La misma cualidad salvífica que posee la filosofía se encuentra en la literatura. Los grandes intelectuales, como Luis García Montero, lo saben. El poeta enviudó recientemente y ha expresado retazos de su dolor en diferentes declaraciones. Uno de sus últimos testimonios ha sido una entrevista magnífica realizada por Luz Sánchez Mellado. El texto merece ser recortado de las páginas del periódico y conservado junto con las cosas preciadas. Se abre con un titular que resume un mundo de afectos complejos (“Los últimos días cuidando de Almudena han sido los más felices de mi vida”) y prosigue con algunas de las preguntas que normalmente preferimos callar. Sánchez Mellado pregunta si Almudena Grandes sabía que iba a morir (la mayor parte de nosotros no lo sabemos). Pregunta cómo se habla de la muerte con alguien a quien le acecha (nosotros sólo conocemos el silencio). Y pregunta, finalmente, cuál es el peor momento del día (podemos negar la muerte, pero no el dolor que inflige). 

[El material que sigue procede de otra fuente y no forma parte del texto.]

(* ===== verification/MinixNew.v ===== *)
(** * MinixNew: a new file can be opened

    [create_file] and [open] together: the view of a directory that the
    iterator has (ASCII names, up to the size) follows the view that the
    writing side has (whole blocks). *)

From Stdlib Require Import Ascii Sorted.
From stdpp Require Import gmap.
From S2P Require Import Prelude Bitmap BitFields Abi Paths Bytes Disk Minix MinixDisk MinixZones MinixFile MinixDir MinixTree MinixDirOps MinixLink MinixOpen.

(** ** Lists with one element more *)

Section OneMore.
Context {A : Type} (g g' : Z -> option A) (l : list Z) (h : Z) (e : A).
Hypothesis (Hh : h ∈ l) (Hg : g h = None) (Hg' : g' h = Some e).
Hypothesis (Heq : forall i, i ∈ l -> i <> h -> g' i = g i).

Lemma elem_omap_more x : x ∈ omap g' l <-> x = e \/ x ∈ omap g l.
Proof.
  rewrite !list_elem_of_omap. split.
  - intros (i & Hi & Ei). destruct (decide (i = h)) as [->|Hne]; [left; congruence|right].
    exists i. split; [done|]. by rewrite <- Heq.
  - intros [->|(i & Hi & Ei)]; [by exists h|]. exists i. split; [done|]. rewrite Heq; [done|done|congruence].
Qed.

Lemma find_omap_same (q : A -> bool) : q e = false -> find q (omap g' l) = find q (omap g l).
Proof.
  intros Hq. clear Hh. revert Heq. induction l as [|i l' IH]; intros Heq'; [done|]. cbn [omap list_omap].
  assert (IH' : find q (omap g' l') = find q (omap g l')) by (apply IH; intros j Hj; apply Heq'; by right).
  destruct (decide (i = h)) as [->|Hne].
  - rewrite Hg, Hg'. cbn [find]. by rewrite Hq.
  - rewrite (Heq' i) by (by left || done). destruct (g i); [|done]. cbn [find]. by rewrite IH'.
Qed.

Montero ofrece una lección de sabiduría antigua en cada una de sus respuestas, pero hay una metáfora suya particularmente brillante. “La muerte es más bien un animal doméstico con el que convives, pero que hace mucho daño”. La imagen le sirve al escritor para introducir la manera que tiene de pensar la ausencia. “No me pregunto el por qué a mí. Me pregunto por este dolor de ver una sola toalla en el baño, de no verla sentada al ordenador, de sentarme a ver una serie y encontrarme con que la tele está hablando y no me está diciendo nada, porque parece que el sofá donde veíamos la tele es una especie de barca a la deriva y ahora no tiene rumbo ninguno. Esas cosas tan domésticas, tan poco grandilocuentes, marcan este primer momento de la pérdida. Espero que esto se convierta en un proceso de duelo y que la vida pueda volver a cobrar sentido y la ausencia se integre en una nueva manera de estar en el presente”. Durante las últimas semanas, las palabras de Montero han resonado en las redes sociales. Todos hemos comprendido de golpe que la vida y la muerte importan, sí, pero que, además, son urgentes. Se entiende, así, la tragedia inmensa que supone negarle la filosofía a las generaciones que ahora se encuentran en el instituto. El aprendizaje de la vida y la muerte requiere educar la sensibilidad y el intelecto con las herramientas propias de la materia. Sin el ejercicio activo, militante, de la filosofía se empobrece la vida en común, pero también la convivencia estrecha y conflictiva que uno mantiene consigo mismo, desde el primer instante en que ve la luz hasta el último aliento que espira.